:: Exercise objective ::
Produce an exact transcription of every entry.
:: Dataset records
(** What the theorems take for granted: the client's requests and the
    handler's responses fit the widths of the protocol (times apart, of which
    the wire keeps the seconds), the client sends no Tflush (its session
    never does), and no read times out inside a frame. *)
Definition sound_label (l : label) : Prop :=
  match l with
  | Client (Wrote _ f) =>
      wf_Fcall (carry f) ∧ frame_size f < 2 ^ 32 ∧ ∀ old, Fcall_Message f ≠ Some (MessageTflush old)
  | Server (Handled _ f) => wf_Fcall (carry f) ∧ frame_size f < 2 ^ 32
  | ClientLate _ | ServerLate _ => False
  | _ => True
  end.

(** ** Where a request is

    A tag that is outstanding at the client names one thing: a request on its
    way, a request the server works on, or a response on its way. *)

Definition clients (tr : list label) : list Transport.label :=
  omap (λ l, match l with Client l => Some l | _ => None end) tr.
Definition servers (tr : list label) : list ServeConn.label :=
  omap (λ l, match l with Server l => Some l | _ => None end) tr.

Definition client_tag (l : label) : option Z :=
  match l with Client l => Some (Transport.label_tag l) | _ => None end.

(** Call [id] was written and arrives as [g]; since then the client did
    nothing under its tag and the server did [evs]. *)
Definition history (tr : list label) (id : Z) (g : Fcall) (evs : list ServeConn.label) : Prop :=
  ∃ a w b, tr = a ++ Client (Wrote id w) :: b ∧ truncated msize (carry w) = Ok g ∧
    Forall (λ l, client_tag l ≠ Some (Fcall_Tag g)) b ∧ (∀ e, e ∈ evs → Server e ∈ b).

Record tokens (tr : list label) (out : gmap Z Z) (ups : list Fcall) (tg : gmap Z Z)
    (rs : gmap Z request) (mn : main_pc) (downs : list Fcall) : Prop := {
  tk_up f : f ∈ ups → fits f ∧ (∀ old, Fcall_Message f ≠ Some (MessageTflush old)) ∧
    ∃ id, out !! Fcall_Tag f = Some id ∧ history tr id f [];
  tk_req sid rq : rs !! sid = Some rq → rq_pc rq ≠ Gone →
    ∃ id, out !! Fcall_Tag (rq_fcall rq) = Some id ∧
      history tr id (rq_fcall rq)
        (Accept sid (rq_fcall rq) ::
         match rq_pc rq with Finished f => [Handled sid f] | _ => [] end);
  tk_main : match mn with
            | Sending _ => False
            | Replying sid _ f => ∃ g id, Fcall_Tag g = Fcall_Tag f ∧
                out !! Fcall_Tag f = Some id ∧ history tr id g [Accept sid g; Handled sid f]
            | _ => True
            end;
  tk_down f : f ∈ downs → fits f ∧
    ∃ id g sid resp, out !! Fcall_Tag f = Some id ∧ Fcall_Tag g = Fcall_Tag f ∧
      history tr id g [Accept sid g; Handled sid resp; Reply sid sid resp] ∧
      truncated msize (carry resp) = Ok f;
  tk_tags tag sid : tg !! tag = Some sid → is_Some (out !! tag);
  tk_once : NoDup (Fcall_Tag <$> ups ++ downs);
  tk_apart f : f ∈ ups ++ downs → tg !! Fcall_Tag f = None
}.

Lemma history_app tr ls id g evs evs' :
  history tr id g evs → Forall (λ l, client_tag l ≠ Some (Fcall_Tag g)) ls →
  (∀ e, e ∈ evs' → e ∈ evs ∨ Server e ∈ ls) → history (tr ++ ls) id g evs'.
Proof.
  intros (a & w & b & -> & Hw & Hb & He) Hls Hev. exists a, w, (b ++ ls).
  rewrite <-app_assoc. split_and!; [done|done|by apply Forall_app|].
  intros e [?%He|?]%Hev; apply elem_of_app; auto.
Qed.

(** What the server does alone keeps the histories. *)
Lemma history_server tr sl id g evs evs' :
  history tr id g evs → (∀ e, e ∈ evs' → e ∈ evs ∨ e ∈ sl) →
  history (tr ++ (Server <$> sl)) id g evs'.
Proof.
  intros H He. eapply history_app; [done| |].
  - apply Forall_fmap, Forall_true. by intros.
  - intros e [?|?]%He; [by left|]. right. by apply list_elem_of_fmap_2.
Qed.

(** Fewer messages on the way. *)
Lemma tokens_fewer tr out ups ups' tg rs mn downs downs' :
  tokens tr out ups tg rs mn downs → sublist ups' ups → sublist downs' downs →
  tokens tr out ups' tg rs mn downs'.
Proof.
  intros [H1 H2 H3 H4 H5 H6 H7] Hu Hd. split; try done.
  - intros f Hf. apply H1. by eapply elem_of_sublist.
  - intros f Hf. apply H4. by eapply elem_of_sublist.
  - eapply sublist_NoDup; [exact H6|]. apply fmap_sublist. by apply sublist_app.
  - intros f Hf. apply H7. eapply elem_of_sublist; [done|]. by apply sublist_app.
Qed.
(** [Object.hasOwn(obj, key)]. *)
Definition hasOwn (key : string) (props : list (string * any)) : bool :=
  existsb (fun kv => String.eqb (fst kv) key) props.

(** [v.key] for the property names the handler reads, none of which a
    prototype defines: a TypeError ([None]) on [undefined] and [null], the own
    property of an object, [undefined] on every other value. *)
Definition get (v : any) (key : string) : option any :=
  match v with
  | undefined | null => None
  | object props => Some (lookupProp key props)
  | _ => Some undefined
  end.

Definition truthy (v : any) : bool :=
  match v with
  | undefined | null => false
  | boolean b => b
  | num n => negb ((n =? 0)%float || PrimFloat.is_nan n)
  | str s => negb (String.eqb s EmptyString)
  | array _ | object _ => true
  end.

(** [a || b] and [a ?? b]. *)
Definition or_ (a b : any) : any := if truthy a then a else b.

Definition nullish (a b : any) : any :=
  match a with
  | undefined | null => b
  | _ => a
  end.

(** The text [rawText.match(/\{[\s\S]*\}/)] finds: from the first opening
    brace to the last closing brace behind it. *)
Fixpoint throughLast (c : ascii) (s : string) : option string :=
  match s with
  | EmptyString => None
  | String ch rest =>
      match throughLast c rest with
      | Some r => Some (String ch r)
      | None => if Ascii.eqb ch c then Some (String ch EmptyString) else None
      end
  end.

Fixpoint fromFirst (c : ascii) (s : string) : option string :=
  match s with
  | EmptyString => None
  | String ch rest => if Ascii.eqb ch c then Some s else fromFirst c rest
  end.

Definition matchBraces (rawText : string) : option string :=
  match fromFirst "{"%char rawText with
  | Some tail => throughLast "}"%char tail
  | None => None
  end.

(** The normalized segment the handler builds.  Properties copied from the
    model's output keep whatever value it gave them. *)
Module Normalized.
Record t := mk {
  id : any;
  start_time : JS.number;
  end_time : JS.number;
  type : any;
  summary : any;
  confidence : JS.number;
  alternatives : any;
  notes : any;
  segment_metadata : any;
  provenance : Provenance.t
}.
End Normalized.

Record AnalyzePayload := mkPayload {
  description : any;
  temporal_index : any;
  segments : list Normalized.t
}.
::::
:: Problem solution ::
(** What the theorems take for granted: the client's requests and the
    handler's responses fit the widths of the protocol (times apart, of which
    the wire keeps the seconds), the client sends no Tflush (its session
    never does), and no read times out inside a frame. *)
Definition sound_label (l : label) : Prop :=
  match l with
  | Client (Wrote _ f) =>
      wf_Fcall (carry f) ∧ frame_size f < 2 ^ 32 ∧ ∀ old, Fcall_Message f ≠ Some (MessageTflush old)
  | Server (Handled _ f) => wf_Fcall (carry f) ∧ frame_size f < 2 ^ 32
  | ClientLate _ | ServerLate _ => False
  | _ => True
  end.

(** ** Where a request is

    A tag that is outstanding at the client names one thing: a request on its
    way, a request the server works on, or a response on its way. *)

Definition clients (tr : list label) : list Transport.label :=
  omap (λ l, match l with Client l => Some l | _ => None end) tr.
Definition servers (tr : list label) : list ServeConn.label :=
  omap (λ l, match l with Server l => Some l | _ => None end) tr.

Definition client_tag (l : label) : option Z :=
  match l with Client l => Some (Transport.label_tag l) | _ => None end.

(** Call [id] was written and arrives as [g]; since then the client did
    nothing under its tag and the server did [evs]. *)
Definition history (tr : list label) (id : Z) (g : Fcall) (evs : list ServeConn.label) : Prop :=
  ∃ a w b, tr = a ++ Client (Wrote id w) :: b ∧ truncated msize (carry w) = Ok g ∧
    Forall (λ l, client_tag l ≠ Some (Fcall_Tag g)) b ∧ (∀ e, e ∈ evs → Server e ∈ b).

Record tokens (tr : list label) (out : gmap Z Z) (ups : list Fcall) (tg : gmap Z Z)
    (rs : gmap Z request) (mn : main_pc) (downs : list Fcall) : Prop := {
  tk_up f : f ∈ ups → fits f ∧ (∀ old, Fcall_Message f ≠ Some (MessageTflush old)) ∧
    ∃ id, out !! Fcall_Tag f = Some id ∧ history tr id f [];
  tk_req sid rq : rs !! sid = Some rq → rq_pc rq ≠ Gone →
    ∃ id, out !! Fcall_Tag (rq_fcall rq) = Some id ∧
      history tr id (rq_fcall rq)
        (Accept sid (rq_fcall rq) ::
         match rq_pc rq with Finished f => [Handled sid f] | _ => [] end);
  tk_main : match mn with
            | Sending _ => False
            | Replying sid _ f => ∃ g id, Fcall_Tag g = Fcall_Tag f ∧
                out !! Fcall_Tag f = Some id ∧ history tr id g [Accept sid g; Handled sid f]
            | _ => True
            end;
  tk_down f : f ∈ downs → fits f ∧
    ∃ id g sid resp, out !! Fcall_Tag f = Some id ∧ Fcall_Tag g = Fcall_Tag f ∧
      history tr id g [Accept sid g; Handled sid resp; Reply sid sid resp] ∧
      truncated msize (carry resp) = Ok f;
  tk_tags tag sid : tg !! tag = Some sid → is_Some (out !! tag);
  tk_once : NoDup (Fcall_Tag <$> ups ++ downs);
  tk_apart f : f ∈ ups ++ downs → tg !! Fcall_Tag f = None
}.

Lemma history_app tr ls id g evs evs' :
  history tr id g evs → Forall (λ l, client_tag l ≠ Some (Fcall_Tag g)) ls →
  (∀ e, e ∈ evs' → e ∈ evs ∨ Server e ∈ ls) → history (tr ++ ls) id g evs'.
Proof.
  intros (a & w & b & -> & Hw & Hb & He) Hls Hev. exists a, w, (b ++ ls).
  rewrite <-app_assoc. split_and!; [done|done|by apply Forall_app|].
  intros e [?%He|?]%Hev; apply elem_of_app; auto.
Qed.

(** What the server does alone keeps the histories. *)
Lemma history_server tr sl id g evs evs' :
  history tr id g evs → (∀ e, e ∈ evs' → e ∈ evs ∨ e ∈ sl) →
  history (tr ++ (Server <$> sl)) id g evs'.
Proof.
  intros H He. eapply history_app; [done| |].
  - apply Forall_fmap, Forall_true. by intros.
  - intros e [?|?]%He; [by left|]. right. by apply list_elem_of_fmap_2.
Qed.

(** Fewer messages on the way. *)
Lemma tokens_fewer tr out ups ups' tg rs mn downs downs' :
  tokens tr out ups tg rs mn downs → sublist ups' ups → sublist downs' downs →
  tokens tr out ups' tg rs mn downs'.
Proof.
  intros [H1 H2 H3 H4 H5 H6 H7] Hu Hd. split; try done.
  - intros f Hf. apply H1. by eapply elem_of_sublist.
  - intros f Hf. apply H4. by eapply elem_of_sublist.
  - eapply sublist_NoDup; [exact H6|]. apply fmap_sublist. by apply sublist_app.
  - intros f Hf. apply H7. eapply elem_of_sublist; [done|]. by apply sublist_app.
Qed.
(** [Object.hasOwn(obj, key)]. *)
Definition hasOwn (key : string) (props : list (string * any)) : bool :=
  existsb (fun kv => String.eqb (fst kv) key) props.

(** [v.key] for the property names the handler reads, none of which a
    prototype defines: a TypeError ([None]) on [undefined] and [null], the own
    property of an object, [undefined] on every other value. *)
Definition get (v : any) (key : string) : option any :=
  match v with
  | undefined | null => None
  | object props => Some (lookupProp key props)
  | _ => Some undefined
  end.

Definition truthy (v : any) : bool :=
  match v with
  | undefined | null => false
  | boolean b => b
  | num n => negb ((n =? 0)%float || PrimFloat.is_nan n)
  | str s => negb (String.eqb s EmptyString)
  | array _ | object _ => true
  end.

(** [a || b] and [a ?? b]. *)
Definition or_ (a b : any) : any := if truthy a then a else b.

Definition nullish (a b : any) : any :=
  match a with
  | undefined | null => b
  | _ => a
  end.

(** The text [rawText.match(/\{[\s\S]*\}/)] finds: from the first opening
    brace to the last closing brace behind it. *)
Fixpoint throughLast (c : ascii) (s : string) : option string :=
  match s with
  | EmptyString => None
  | String ch rest =>
      match throughLast c rest with
      | Some r => Some (String ch r)
      | None => if Ascii.eqb ch c then Some (String ch EmptyString) else None
      end
  end.

Fixpoint fromFirst (c : ascii) (s : string) : option string :=
  match s with
  | EmptyString => None
  | String ch rest => if Ascii.eqb ch c then Some s else fromFirst c rest
  end.

Definition matchBraces (rawText : string) : option string :=
  match fromFirst "{"%char rawText with
  | Some tail => throughLast "}"%char tail
  | None => None
  end.

(** The normalized segment the handler builds.  Properties copied from the
    model's output keep whatever value it gave them. *)
Module Normalized.
Record t := mk {
  id : any;
  start_time : JS.number;
  end_time : JS.number;
  type : any;
  summary : any;
  confidence : JS.number;
  alternatives : any;
  notes : any;
  segment_metadata : any;
  provenance : Provenance.t
}.
End Normalized.

Record AnalyzePayload := mkPayload {
  description : any;
  temporal_index : any;
  segments : list Normalized.t
}.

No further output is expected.